Background: Colitis-associated colorectal cancer (CAC) is a major contributor to cancer-related mortality worldwide. Titanium dioxide (TiO₂, E171), a widely used food additive, has been underexplored regarding its effects on macrophages within colon tumors during CAC development. Methods: In this study, CAC mouse models were used to investigate the biological impact of dietary E171 on macrophages in vivo, while lipopolysaccharide (LPS)-stimulated RAW264.7 macrophage cell lines were employed to elucidate the underlying mechanisms in vitro. Techniques such as RNA-seq, western blotting, qRT-PCR, ELISA, and immunofluorescent staining were applied to explore the molecular mechanisms regulated by E171 treatment. Results: Dietary E171 intake accelerated CAC development, exacerbated inflammatory responses and oxidative stress, and upregulated CAC-associated genes, including S100a8, S100a9, Lcn2, S100a11, Cxcl2, and Il-1α. E171 also increased the expression of S100A8, S100A9, NLRP3, and GSDMD-N in macrophages within colon tumors. In inflammatory macrophages, E171 exposure enhanced cell viability, increased reactive oxygen species (ROS) levels, and elevated the expression and secretion of S100A8 and S100A9, in agreement with in vivo histological observations.
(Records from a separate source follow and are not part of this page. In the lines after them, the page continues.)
(* ===== verification/LogFacts.v ===== *)
(** * Facts about the partition log

    The invariant of an open log, over any disk that keeps the contract of [Disk]: its
    segments hold one chain of batches between them, only the last may be empty, and each
    sits in the file its first offset names.  Every operation of [Log] is specified against
    the list of batches the log holds. *)
From S2P Require Import Prelude Base RecordBatch SparseIndex Disk Segment Chain SegmentFacts SegmentProps Log.

Section Facts.
#[local] Set Default Proof Using "Type*".
Context {D : Type} `{DL : Disk.laws D}.

(** ** Frames *)

(** Nothing happened to the files that satisfy [P], nor to the handles open on them. *)
Record kept (P : chars -> Prop) (d d' : D) : Prop := {
  kp_good : Disk.good d';
  kp_files : forall p, P p -> Disk.files d' !! p = Disk.files d !! p;
  kp_handles : forall f p m, P p -> Disk.handles d !! f = Some (p, m) -> Disk.handles d' !! f = Some (p, m);
  kp_settled : forall p b, P p -> Disk.settled d p b -> Disk.settled d' p b }.

Lemma kept_refl P (d : D) : Disk.good d -> kept P d d.
Proof. by split. Qed.

Lemma kept_trans (P Q R : chars -> Prop) (d1 d2 d3 : D) :
  (forall p, R p -> P p /\ Q p) -> kept P d1 d2 -> kept Q d2 d3 -> kept R d1 d3.
Proof.
  intros HR [A1 A2 A3 A4] [B1 B2 B3 B4]. split; [done | | |]; intros *; intros [HP HQ]%HR; auto.
  by rewrite B2, A2.
Qed.

Lemma kept_weaken (P Q : chars -> Prop) (d d' : D) : (forall p, Q p -> P p) -> kept P d d' -> kept Q d d'.
Proof. intros HQ [A1 A2 A3 A4]. split; [done | | |]; intros *; intros HP%HQ; auto. Qed.

Lemma same_kept P (d d' : D) : Disk.same d d' -> kept P d d'.
Proof. intros (G & F & Hd & S). split; auto; intros; by rewrite ?F, ?Hd. Qed.

Lemma only_kept p (d d' : D) : Disk.only p d d' -> kept (fun q => q <> p) d d'.
Proof. intros (G & Hd & F & S). split; auto. intros. by rewrite Hd. Qed.

Lemma without_kept p (d d' : D) : Disk.without p d d' -> kept (fun q => q <> p) d d'.
Proof. intros (G & Hd & F & S). split; auto. Qed.

Lemma kept_found P p (d d' : D) : kept P d d' -> P p -> found_bytes d' p = found_bytes d p.
Proof. intros [_ F _ _] Hp. unfold found_bytes. by rewrite F. Qed.

(** ** Segments of a directory *)

Record seg_at (d : D) (dir : chars) (o : Segment.Options) (s : Segment.t) (bs : list (list Z)) (from next : Z)
    : Prop := {
  sa_inv : seg_inv d s bs;
  sa_base : Segment.base_offset_ s = from;
  sa_next : Segment.next_offset_ s = next;
  sa_log : Segment.log_path_ s = log_path dir from;
  sa_index : Segment.index_path_ s = index_path dir from;
  sa_options : Segment.options_ s = o }.

Lemma seg_at_bounds (d : D) dir o s bs from next :
  seg_at d dir o s bs from next ->
  0 <= from /\ from + 2 ^ 32 <= 2 ^ 64 /\ from <= next < from + 2 ^ 32 /\ (bs <> [] -> from < next) /\
  chain from bs next /\ bytes_ok (cat bs).
Proof.
  intros [[W _ _ _ _] <- <- _ _ _]. pose proof (walking_bytes _ _ _ _ W) as Hb.
  destruct W as [_ _ C _ Sm Bs]. destruct (chain_bounds _ _ _ C Hb) as [B1 B2]; [lia | lia|].
  split_and!; auto; lia.
Qed.

Lemma seg_at_kept P (d d' : D) dir o s bs from next :
  P (log_path dir from) -> kept P d d' -> seg_at d dir o s bs from next -> seg_at d' dir o s bs from next.
Proof.
  intros HP [K1 K2 K3 K4] [I B X L Ix O]. split; auto.
  destruct I as [[W1 W2 W3 W4 W5 W6] (rest & [[m Hm] Hf]) M Ixo Pa].
  assert (Disk.opened d' (Segment.log_file_ s) (Segment.log_path_ s) (cat bs ++ rest)) as Ho.
  { rewrite L in *. split; [exists m; by apply K3 | by rewrite K2]. }
  split; eauto. split; eauto.
Qed.

(** The segments in front of the last one. *)
Fixpoint closed (d : D) (dir : chars) (o : Segment.Options) (segs : list Segment.t) (bss : list (list (list Z)))
    (from next : Z) : Prop :=
  match segs, bss with
  | [], [] => from = next
  | s :: segs', bs :: bss' => exists mid, seg_at d dir o s bs from mid /\ bs <> [] /\ closed d dir o segs' bss' mid next
  | _, _ => False
  end.

Lemma closed_app (d : D) dir o s1 s2 bss from next :
  closed d dir o (s1 ++ s2) bss from next <->
  exists b1 b2 mid, bss = b1 ++ b2 /\ closed d dir o s1 b1 from mid /\ closed d dir o s2 b2 mid next.
Proof.
  revert bss from. induction s1 as [|s s1 IH]; intros bss from; simpl.
  - split; [intros C; by exists [], bss, from|]. intros ([|b b1] & b2 & mid & -> & C1 & C2); [|done].
    simpl in C1. by subst.
  - destruct bss as [|bs bss].
    { split; [done|]. intros ([|b b1] & b2 & mid & E & C1 & _); done. }
    split.
    + intros (mid & S & N & C). apply IH in C as (b1 & b2 & mid' & -> & C1 & C2).
      exists (bs :: b1), b2, mid'. simpl. eauto 8.
    + intros ([|b b1] & b2 & mid & E & C1 & C2); [done|]. injection E as -> ->.
      destruct C1 as (mid' & S & N & C1). exists mid'. split_and!; auto. apply IH. eauto 8.
Qed.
Additionally, E171-induced secretion of S100A8 and S100A9 in macrophages was suppressed by specific inhibitors, including NAC (ROS inhibitor), MCC950 (NLRP3 inhibitor), Z-YVAD-FMK (caspase 1 inhibitor), Disulfiram (GSDMD inhibitor), and transfection of NLRP3 siRNA. Conclusions: These findings suggest that dietary E171 promotes CAC development by activating macrophages, with S100A8 and S100A9 identified as key mediators, and the NLRP3/Caspase 1/GSDMD pathway elucidated as a critical mechanism.